§ Instructions to follow
Each line from the opening of the listing below through the line that contains "registry holds the" is to be output exactly as written.

Record set Start Marker

(** X16.  The QR label round trip: the text that [generate_qr_code] encodes
    for an asset, posted to [qr_lookup], leads to the page of that asset,
    whatever its serial number, provided the tag contains no bar and the
    registry holds the asset under its tag; the view changes nothing. *)
Theorem qr_label_leads_back_to_its_asset
        (request : HttpRequest) (v : views.State World)
        (asset : Asset) (serial_number : option string) :
  method request = "POST" ->
  POST request "qr_data" = Some (qr_data (asset_tag asset) serial_number) ->
  contains "|" (asset_tag asset) = false ->
  get_by_tag (assets (net v)) (asset_tag asset) = Returned asset ->
  qr_lookup request v
  = (Returned (redirect "asset_detail" (Some (id asset))), v).
Proof.
  intros Hmethod Hdata Hbar Hget.
  rewrite qr_lookup_eq, Hmethod, String.eqb_refl, Hdata. cbv zeta.
  unfold qr_data.
  change ("AMATS|" ++ asset_tag asset ++ "|" ++ ?r)%string
    with ("AMATS" ++ String "|" (asset_tag asset ++ String "|" r))%string.
  rewrite (split_field "|" "AMATS") by reflexivity.
  rewrite (split_field "|" (asset_tag asset)) by exact Hbar.
  cbn [List.length Nat.leb nth].
  unfold get_by_tag in Hget.
  destruct (filter _ (assets (net v))) as [| a [| b l]]; try discriminate.
  now injection Hget as ->.
Qed.

(** X17.  [qr_lookup] reads the field between the first and the second bar
    and nothing else: the first field need not be [AMATS], and whatever
    follows the second field is ignored.  So the label of an asset whose
    tag contains a bar is looked up under the part of the tag before the
    bar. *)
Theorem qr_lookup_reads_the_second_field_only
        (request : HttpRequest) (v : views.State World)
        (first second rest : string) :
  method request = "POST" ->
  POST request "qr_data" = Some (first ++ "|" ++ second ++ rest)%string ->
  contains "|" first = false ->
  contains "|" second = false ->
  rest = "" \/ String.prefix "|" rest = true ->
  qr_lookup request v
  = match get_by_tag (assets (net v)) second with
    | Returned asset => (Returned (redirect "asset_detail" (Some (id asset))), v)
    | Raised e =>
        (Returned (redirect "qr_scanner" None),
         views.mkState (net v)
           (messages v
              ++ [(error,
                   if isinstance e DoesNotExist
                   then ("Asset " ++ second ++ " not found")%string
                   else "Error reading QR code")])
           (audit_log v))
    end.
Proof.
  intros Hmethod Hdata Hfirst Hsecond Hrest.
  rewrite qr_lookup_eq, Hmethod, String.eqb_refl, Hdata. cbv zeta.
  change (first ++ "|" ++ second ++ rest)%string
    with (first ++ String "|" (second ++ rest))%string.
  rewrite (split_field "|" first) by exact Hfirst.
  assert (Hs : exists tail, split "|" (second ++ rest) = second :: tail).
  { destruct Hrest as [-> | Hrest].
    - exists []. rewrite append_empty_r. now apply split_last_field.
    - destruct rest as [| c rest]; [discriminate|].
      cbn [String.prefix] in Hrest.
      destruct (ascii_dec "|" c) as [<- |]; [| discriminate].
      eexists. now apply split_field. }
  destruct Hs as [tail ->]. cbn [List.length Nat.leb nth].
  unfold get_by_tag.
  destruct (filter _ (assets (net v))) as [| a [| b l]]; reflexivity.
Qed.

Record set End Marker

§ Output below
(** X16.  The QR label round trip: the text that [generate_qr_code] encodes
    for an asset, posted to [qr_lookup], leads to the page of that asset,
    whatever its serial number, provided the tag contains no bar and the
    registry holds the asset under its tag; the view changes nothing. *)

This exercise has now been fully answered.